The purpose of this division in story is to show us a marked contrast between the two. Though their stories have almost nothing to do with another, you see an enormous difference between the two figures. The fact that this storytelling ploy was so successful for me has had me thinking about it often, and wanting to write about it and explain.
Squall lives in a world where power is divided between three different 'Gardens', massive floating cities that train mercenaries known as SeeDs. The SeeDs were established to maintain a global balance of power, primarily through opposing the oft recurring threat of powerful sorceresses. Squall himself is brought up in a distant orphanage, a childhood that helped turn him into the brooding man that he is in the present. For, unlike the other children, Squall spent his youth in a reclusive manner, devoting his attentions to a quiet young girl much like himself.
But, sadly, events outside of his understanding occurred, causing his only friend to be taken away from the orphanage, and taken away from him. What made things worse was that nobody would tell him why she left, and she never got the chance to say goodbye. Consequently, Squall turned inward and forced himself to become emotionally detached, antisocial, and abrasive to those who sought to open up the lonesome boy. It was his self-defense mechanism. So he would never be hurt again.
Thus, when he is an adult SeeD mercenary, he spends most of the game solitary and stand-offish, struggling to figure out what to do with life, and what to do with himself. His fellow soldiers tease him and occasionally try to get him to open up, but they all fail. Except for one woman. Rinoa Heartilly spends the entire game trying to get him out of his shell, and while she eventually succeeds and they fall in love, it is clear that his efforts to do reciprocate are near child-like with devotion. His childhood dominates him, and sets him back when it comes to socializing with her, and with others. But this does not stop his growth, and he actually becomes a fairly balanced adult by the end of the game.
By contrast, Laguna lived in the same world, twenty years before. You are introduced to him through flashback interludes, allowing the player to notice the differences in personalities, quirks, and storyline first hand.
Laguna is brought into the story without any explanation as to why the focus has shifted to him. You find him in a random forest equipped in the gear of a soldier, fighting in some unknown war with two close friends and comrades: the big, boisterous Ward and the athletic, sarcastic Kiros. Together they fight their way through the forest to the city nearby, their fights exciting and waged to music designed to get you pumped and to make you think, "These are heroes." For point of reference, the combat music of Squall and his companions is intense, hardcore, and dramatic. The difference is acute, and instantly inspires. For the music of Laguna seems to exude optimism, whereas the music of Squall is something... less.
It becomes clear that Laguna is everything that Squall is not. Laguna is confident, self-assurred, and more than willing to joke and laugh with strangers and friends alike. He is not without flaws, but those flaws seem to endear him to the player all the same. Whenever he is around attractive women, his left leg cramps up severely, causing him to hilariously limp about. His very life story is an exercise in exploration and wondering at the world. We find him as a soldier, not because he wants to be part of some conflict, but because he wants to work for his dream of becoming a traveling journalist. Traveling as a soldier to foreign lands is just a step in that direction.

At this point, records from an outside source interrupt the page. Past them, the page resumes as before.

(** ** Ownership *)

(** C7: the preview endpoint answers 403, and leaves the sessions as they
    are, when the session has a stored owner other than the caller; clean,
    analyze, visualize, model, report, convert and schema-validate append
    their step to any existing session, whoever owns it and whoever
    calls. *)
Theorem ownership_checked_by_preview_only :
  (∀ env ip fid sid user w s owner,
     validate_file_id fid = true ->
     validate_session_id sid = true ->
     pipeline_sessions w !! sid = Some s ->
     user_id s = Some owner -> owner ≠ "" -> owner ≠ u_user_id user ->
     snd (preview_data env ip fid sid user w)
     = Raise {| exc_status_code := 403; exc_detail := "Access denied to session" |}
     ∧ pipeline_sessions (fst (preview_data env ip fid sid user w))
       = pipeline_sessions w)
  ∧ (∀ env ip fid user st sid w s,
       st ≠ Upload -> st ≠ Preview ->
       pipeline_sessions w !! sid = Some s ->
       ∃ stp s',
         pipeline_sessions (fst (call_stage env ip fid user st sid w)) !! sid
         = Some s'
         ∧ steps s' = (steps s ++ [stp])%list ∧ step stp = stage_name st
         ∧ user_id s' = user_id s).
Proof.
  split.
  - intros env ip fid sid user w s owner Hf Hv Hs Hu Hne Hother.
    assert (Ho : owned_by_other (user_id s) user = true).
    { rewrite Hu. destruct owner as [| c t]; [congruence |].
      cbn [owned_by_other]. apply negb_true_iff, String.eqb_neq. exact Hother. }
    rewrite (preview_data_denied env ip fid sid user w s Hf Hv Hs Ho).
    split; reflexivity.
  - intros env ip fid user st sid w s Hu Hp Hs.
    assert (Hg : passes_guards fid user st sid s = true)
      by (destruct st; simpl; congruence).
    destruct (call_stage_effect env ip fid user st sid w s Hs Hg)
      as (stp & s' & L & St & N & _ & _ & U).
    now exists stp, s'.
Qed.

Lemma ownership_checked_by_preview_only_witness :
  let w := set_sessions <[sample_session_id := foreign_session]> initial in
  (snd (preview_data (sample_env 0 true) "10.0.0.1" "file_89abcdef"
          sample_session_id sample_user w)
   = Raise {| exc_status_code := 403; exc_detail := "Access denied to session" |}
   ∧ pipeline_sessions
       (fst (preview_data (sample_env 0 true) "10.0.0.1" "file_89abcdef"
               sample_session_id sample_user w))
     = pipeline_sessions w)
  ∧ (∃ stp s',
       pipeline_sessions
         (fst (call_stage (sample_env 0 true) "10.0.0.1" "file_89abcdef"
                 sample_user Clean sample_session_id w)) !! sample_session_id
       = Some s'
       ∧ steps s' = (steps foreign_session ++ [stp])%list
       ∧ step stp = "clean" ∧ user_id s' = Some "alice").
Proof.
  intros w. destruct ownership_checked_by_preview_only as [H1 H2]. split.
  - apply (H1 (sample_env 0 true) "10.0.0.1" "file_89abcdef" sample_session_id
              sample_user w foreign_session "alice");
      try reflexivity; discriminate.
  - apply (H2 (sample_env 0 true) "10.0.0.1" "file_89abcdef" sample_user Clean
              sample_session_id w foreign_session);
      try reflexivity; discriminate.
Defined.

(** ** The live log broadcaster *)

(** C9: [send_log] does nothing when no connection is registered for the
    session; when one is registered and the write fails, it removes that
    entry, transmits nothing and returns normally; a [connect] for a
    session that already has a connection puts the new socket in its place
    (and drops the entry altogether if the greeting cannot be written), so
    the number of tracked connections does not grow and the other sessions
    keep theirs. *)
Theorem broadcaster_send_and_connect :
  (∀ env now sid ty msg w,
     active_connections w !! sid = None ->
     send_log env now sid ty msg w = (w, Ok tt))
  ∧ (∀ env now sid ty msg w ws,
       active_connections w !! sid = Some ws ->
       ev_send_text env ws {| le_type := ty; le_message := msg;
                              le_timestamp := now; le_session_id := sid |} = false ->
       send_log env now sid ty msg w = (set_connections (delete sid) w, Ok tt))
  ∧ (∀ env ws1 ws2 sid w,
       active_connections w !! sid = Some ws1 ->
       ∃ w', connect env ws2 sid w = (w', Ok tt)
             ∧ active_connections w' !! sid
               = (if ev_send_text env ws2
                       {| le_type := "info"; le_message := "WebSocket connected";
                          le_timestamp := ev_now env 0; le_session_id := sid |}
                  then Some ws2 else None)
             ∧ (∀ sid', sid' ≠ sid ->
                  active_connections w' !! sid' = active_connections w !! sid')
             ∧ (size (active_connections w') <= size (active_connections w))%nat).
Proof.
  split; [| split].
  - intros env now sid ty msg w Hnone.
    unfold send_log, bind, gets, ret. cbn beta iota. now rewrite Hnone.
  - intros env now sid ty msg w ws Hs Hfail.
    unfold send_log, bind, gets, disconnect, modify. cbn beta iota.
    rewrite Hs, Hfail. unfold set_connections. now rewrite Hs.
  - intros env ws1 ws2 sid w Hs.
    unfold connect, send_log, bind, gets, modify, disconnect.
    cbn [active_connections set_connections]. rewrite lookup_insert_eq.
    destruct (ev_send_text _ _ _).
    + eexists. split; [reflexivity |].
      cbn [active_connections transmit set_connections].
      split; [apply lookup_insert_eq |]. split.
      * intros sid' Hne. now apply lookup_insert_ne.
      * rewrite map_size_insert_Some; [lia | now exists ws1].
    + eexists. split; [reflexivity |]. cbn [active_connections set_connections].
      rewrite lookup_insert_eq. split; [apply lookup_delete_eq |]. split.
      * intros sid' Hne. rewrite lookup_delete_ne by congruence.
        now apply lookup_insert_ne.
      * rewrite delete_insert_eq. rewrite map_size_delete_Some by now exists ws1.
        lia.
Qed.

After being knocked unconscious from one battle, we see him raised to health in a town far from the front, and without a moment's hesitation he declares himself the town's guardian, defending the area from monsters since all the able-bodied men are away at war. He meets the love of his life, they have a child, and eventually he moves on to single-handedly duel with a a dragon, and even become the president of the nation of Esthar. Laguna's optimism and zest for life is infectious and, instead of being a distraction, the flashbacks involving him become one of the highlights of the game.
The sheer differences between the two men are staggering, and it helps contrast the two effectively, bringing additional meaning to each of their story arcs. From Laguna we see what Squall might become, and we cheer Squall on when the dour mercenary begins to open up later in the game. It helps to make Final Fantasy VIII an engrossing tale of one man's growth and learning from another man's confidence and enthusiasm. A triumph of optimism over pessimism, if you will.
And, for the record, the only other story that I've seen do something like this is The Godfather Part II. In that movie, we see the separate stories of the original godfather of the past (Robert DeNiro), and the new godfather of the present (Al Pacino). Through the eyes of both we see that, despite the crimes of the original godfather, he still made his family a paramount part of his life and died a happy man. The failure of the present godfather to weigh his family and friends above his role as criminal overlord is the tragedy of the film, and makes it all the more poignant.